Will switching to smoke-free tobacco help smokers quit? That's the gamble a Kentucky cancer center is making with its new "Switch and Quit" campaign.
"We need something that works better than what we have," said Donald Miller, M.D., an oncologist and director of the James Graham Brown Cancer Center.
"This is as reasonable a scientific hypothesis as anybody has come up with and it needs to be tried."
The center and the University of Louisville have bought print, radio, billboard, and other advertising in the city of Owensboro to help residents kick the habit. Brad Rodu, a professor of medicine at the university, directs the campaign based on his analysis of the 2000 National Health Interview Survey, in which he found that men who switched to smokeless tobacco were more likely to quit than those who used nicotine patches or gum.

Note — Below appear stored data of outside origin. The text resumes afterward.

(** A first row that carries a redemption marker keeps one, and its key
    is not redeemed again. *)
Lemma run_keeps_marker (k : string) (e : entry) (rest : list entry)
      (b : Body) (t : whitelist) (fs : list bool) :
  select (Some k) t = e :: rest -> redeemed_set e = true ->
  let s := run (verify_key b) (fresh t fs) in
  select (Some k) (table s) = select (Some k) t /\
  (Js.strict_eq (key b) (Js.str k) && existsb (response_eqb RedeemedNow) (sent s) = false).
Proof.
  intros Hsel Hr.
  destruct (run_any b t fs)
    as [[Ht Hn]|(k' & h & e' & r' & Hk & _ & _ & _ & Hs & _ & Hr' & Ht & _)];
    cbv zeta; rewrite Ht.
  - split; [reflexivity|]. rewrite (not_redeemed_now _ Hn). apply andb_false_r.
  - assert (Hne : k <> k').
    { intros <-. rewrite Hsel in Hs. injection Hs as <- _. congruence. }
    split.
    + apply select_update_other. congruence.
    + rewrite Hk. simpl. destruct (k' =? k) eqn:E; [|reflexivity].
      apply String.eqb_eq in E. congruence.
Qed.

Lemma marked_never_redeemed (k : string) (reqs : list Body) :
  forall (t : whitelist) (fs : list bool) (e : entry) (rest : list entry),
    select (Some k) t = e :: rest -> redeemed_set e = true ->
    redemptions k (fst (session reqs t fs)) = 0.
Proof.
  induction reqs as [|b reqs IH]; intros t fs e rest Hsel Hr; [reflexivity|].
  rewrite session_cons. cbv zeta. unfold redemptions. cbn [fst filter].
  destruct (run_keeps_marker k e rest b t fs Hsel Hr) as [Hkeep ->].
  rewrite <- Hkeep in Hsel. exact (IH _ _ e rest Hsel Hr).
Qed.

Lemma at_most_one_redemption (k : string) (reqs : list Body) :
  forall (t : whitelist) (fs : list bool),
    redemptions k (fst (session reqs t fs)) <= 1.
Proof.
  induction reqs as [|b reqs IH]; intros t fs; [unfold redemptions; simpl; lia|].
  rewrite session_cons. cbv zeta. unfold redemptions. cbn [fst filter].
  destruct (run_any b t fs)
    as [[Ht Hn]|(k' & h & e & rest & Hk & _ & _ & _ & Hs & _ & _ & Ht & _)].
  - rewrite (not_redeemed_now _ Hn), andb_false_r. apply IH.
  - rewrite Hk. simpl Js.strict_eq. destruct (k' =? k) eqn:E.
    + apply String.eqb_eq in E. subst k'.
      assert (Hz : redemptions k
                 (fst (session reqs (table (run (verify_key b) (fresh t fs)))
                               (faults (run (verify_key b) (fresh t fs))))) = 0).
      { apply marked_never_redeemed
          with (e := mkEntry (Some h) (Some "true"))
               (rest := map (fun _ => mkEntry (Some h) (Some "true")) rest);
          [|reflexivity].
        rewrite Ht, select_update_same, Hs. reflexivity. }
      unfold redemptions in Hz.
      destruct (_ && _); simpl; rewrite Hz; lia.
    + simpl. apply IH.
Qed.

Meanwhile, the position of others in the public health community is that there is no safe way to use tobacco. The National Cancer Institute at the National Institutes of Health states on its website that there is "no scientific evidence that using smokeless tobacco can help a person quit smoking."
The "Switch and Quit" campaign is funded by Rodu's research funds, including grants from the tobacco industry, although Rodu insists that "There's absolutely no influence whatsoever."
Tobacco companies are eager to come up with a tobacco alternative to make up for falling cigarette sales. Some of these alternatives include "snus" (tea bag-like pouches to place between check and gum) and dissolvable tobacco.
Federal law currently prohibits them from marketing such products as less risky than cigarettes.